- Genre: Hymn
- Written: 1881
- Text: C.W. Fry
- Based on: Song of Solomon 2:1
- Meter: 14.11.14.11.13.10 with refrain
- Melody: "Salvationist" by William S. Hays (arranged by Ira D. Sankey)

= The Lily of the Valley =

1881 Salvation Army hymn

"The Lily of the Valley" ("I've Found a Friend in Jesus") is a Christian hymn written by Charles William Fry (1837–1882) in London for the Salvation Army. Ira D. Sankey arranged the words to the music of "The Little Old Log Cabin In The Lane" composed by Will Hays.

==History==

The Lily of the Valley is a standard gospel song which has appeared in many protestant hymnals. It was written by Charles W. Fry reflecting his experience with the Salvation Army.

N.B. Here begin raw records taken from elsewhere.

(** * Video transcription pipeline: a shallow embedding of [main.py]

    The development follows [main.py] function by function:
    - Python numbers.  [duration] is a Python [float]; every float the
      planner touches is either [duration] itself or an integer-valued
      multiple of the segment length, so the floats are modelled by the
      rationals they denote ([Q]) and [//], [%], [+], [-], [min], [<] by
      their exact counterparts.
    - External collaborators ([subprocess.run], the storage client, the
      speech client, [os.remove], [float(...)], [os.path.splitext]) are
      fields of an environment record [Env]; every call the program makes
      to them is appended to an event log, in program order.
    - Module globals read from [os.getenv] ([BUCKET_NAME],
      [SEGMENT_DIVIDER]) are fields of [Env] as well and hold Python
      values.
    - The [while] loop of [split_audio_into_segments] takes fuel; running
      out of fuel is the outcome [Diverges], distinct from every Python
      exception.
    - [asyncio.gather] is modelled by the order in which the worker tasks
      complete.
    Progress messages written with [print] are left out; the lines printed
    by the final loop of [transcript_from_local_file] are kept.
    Constructing the storage and speech clients is taken to succeed. *)

From stdpp Require Import base list strings.
From Stdlib Require Import ZArith QArith Qround Lqa Lia DecimalString.
From Stdlib Require DecimalPos DecimalZ.
From Stdlib Require Import Ascii.

Open Scope Z_scope.

(** ** Python values and exceptions *)

(** The values a module global bound by [os.getenv], or rebound by a
    caller, can hold. *)
Inductive pyval :=
| PyNone
| PyStr (s : string)
| PyInt (z : Z).
(** * Verification of the completion extractor of [ai_generator.py]

    The development embeds [generate_widget_html] of [src/ai_generator.py]:
    the credential check, the model fallback loop of [call_anthropic_api],
    the seven-way extraction cascade and [clean_html].

    A Python [str] is modelled as the list of its Unicode code points, so
    that white space and case are those of Python: [str.strip] and [\s] take
    the Unicode white space, and [re.IGNORECASE] equates the letters of the
    patterns with their upper case and with the few code points outside ASCII
    that the [re] module folds onto them.  Python's regular expressions are
    embedded through a small backtracking matcher with the priorities of the
    [re] module (greedy and lazy repetition, ordered alternation, one capture
    group, leftmost search). *)

From Stdlib Require Import String Ascii Bool Arith NArith Lia List.
Import ListNotations.

Set Implicit Arguments.

(** ** Python strings *)

(** A character is a Unicode code point. *)
Definition char := N.

Definition str := list char.

(** The code point of an ASCII character. *)
Definition code (a : ascii) : char := N_of_ascii a.

Arguments code a%_char.

(** The text of an ASCII literal. *)
Definition lit (s : string) : str := map code (list_ascii_of_string s).

Arguments lit s%_string.

Module Py.

(** [str.isspace] on one code point, which is also [\s] of the [re] module
    on a [str]: TAB..CR, FS..US, the blank, U+0085, U+00A0, U+1680,
    U+2000..U+200A, U+2028, U+2029, U+202F, U+205F and U+3000. *)
Definition is_space (c : char) : bool :=
  ((9 <=? c) && (c <=? 13) || (28 <=? c) && (c <=? 32)
   || (c =? 133) || (c =? 160) || (c =? 5760)
   || (8192 <=? c) && (c <=? 8202)
   || (c =? 8232) || (c =? 8233) || (c =? 8239) || (c =? 8287)
   || (c =? 12288))%N.

Definition is_upper (c : char) : bool := ((65 <=? c) && (c <=? 90))%N.

Definition is_lower (c : char) : bool := ((97 <=? c) && (c <=? 122))%N.

(** The one-to-one lower case the [re] module folds a character with.  The
    code points written out are those whose lower case is in ASCII: the
    capital letters, U+0130 (capital I with a dot) and U+212A (the Kelvin
    sign); the patterns of the source hold ASCII only. *)
Definition lower_char (c : char) : char :=
  (if is_upper c then c + 32
   else if c =? 304 then 105
   else if c =? 8490 then 107
   else c)%N.
Definition exec (w : World) (ev : event) : option World :=
  match ev with
  | CreatePrompt title content category t_created t_updated =>
      if ((w_clock w <=? t_created) && (t_created <=? t_updated))%bool then
        Some {| w_db := fst (create_prompt (w_db w) title content category
                               t_created t_updated);
                w_pending := w_pending w;
                w_appended := w_appended w;
                w_clock := t_updated |}
      else None
  | UpdatePrompt pk title content category now =>
      if w_clock w <=? now then
        Some {| w_db := fst (update_prompt (w_db w) pk title content category now);
                w_pending := w_pending w;
                w_appended := w_appended w;
                w_clock := now |}
      else None
  | DeletePrompt pk =>
      Some {| w_db := fst (delete_prompt (w_db w) pk);
              w_pending := w_pending w;
              w_appended := w_appended w;
              w_clock := w_clock w |}
  | UpdateApiKey api_key verdict token iv t_created t_used =>
      if ((w_clock w <=? t_created) && (t_created <=? t_used))%bool then
        Some {| w_db := fst (update_api_key cipher_suite (w_db w) api_key verdict token iv
                               t_created t_used);
                w_pending := w_pending w;
                w_appended := w_appended w;
                w_clock := t_used |}
      else None
  | StreamChat req t_used t_chat t_msg =>
      if ((w_clock w <=? t_used) && (t_used <=? t_chat) && (t_chat <=? t_msg))%bool then
        let '(db, h) := stream_chat cipher_suite (w_db w) req t_used t_chat t_msg in
        Some {| w_db := db;
                w_pending := enqueue (w_pending w) h;
                w_appended := w_appended w ++ inserted (w_db w) db;
                w_clock := t_msg |}
      else None
  | Drain i response now =>
      match nth_error (w_pending w) i with
      | Some g =>
          if w_clock w <=? now then
            let out := generate (w_db w) g response now in
            Some {| w_db := dr_db out;
                    w_pending := firstn i (w_pending w) ++ skipn (S i) (w_pending w);
                    w_appended := w_appended w ++ inserted (w_db w) (dr_db out);
                    w_clock := now |}
          else None
      | None => None
      end
  end.

Fixpoint run (w : World) (evs : list event) : option World :=
  match evs with
  | [] => Some w
  | ev :: rest =>
      match exec w ev with
      | Some w' => run w' rest
      | None => None
      end
  end.
End Service.

(** A list taken from another by dropping elements, order kept. *)
Inductive subseq {A} : list A -> list A -> Prop :=
| subseq_nil : subseq [] []
| subseq_skip : forall x l1 l2, subseq l1 l2 -> subseq l1 (x :: l2)
| subseq_keep : forall x l1 l2, subseq l1 l2 -> subseq (x :: l1) (x :: l2).

(** The invariant of the running service: the Message table is what is left
    of the rows ever inserted, in their order of insertion; those rows
    carry timestamps that never decrease and never exceed the clock; and the
    table lists its rows by ascending key, the order SQLite scans them in. *)
Definition history_ok (w : World) : Prop :=
  subseq (messages (w_db w)) (w_appended w) /\
  StronglySorted Z.le (map Message.created_at (w_appended w)) /\
  Forall (fun m => Message.created_at m <= w_clock w) (w_appended w) /\
  StronglySorted Z.lt (map Message.id (messages (w_db w))).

Fry and his family were members of the Salvation Army organization founded by William Booth which was then in crisis. It is recorded that Fry did not like the abuse he saw hurled at the Salvation Army when they established their ministry in 1878 in Salisbury, where the Fry family lived. Mr. Fry, who was a bricklayer, and his three sons offered to serve as bodyguards for the Salvation Army workers. The next day the four men arrived with their “weapons". These weapons consisted of two cornets, a trombone and a small tuba. In between fighting off the troublemakers, the Fry men played, and their music attracted a crowd for the Salvation Army preachers. This was the first Salvation Army brass band with Mr. Fry as the leader of the band as inscribed on his grave stone.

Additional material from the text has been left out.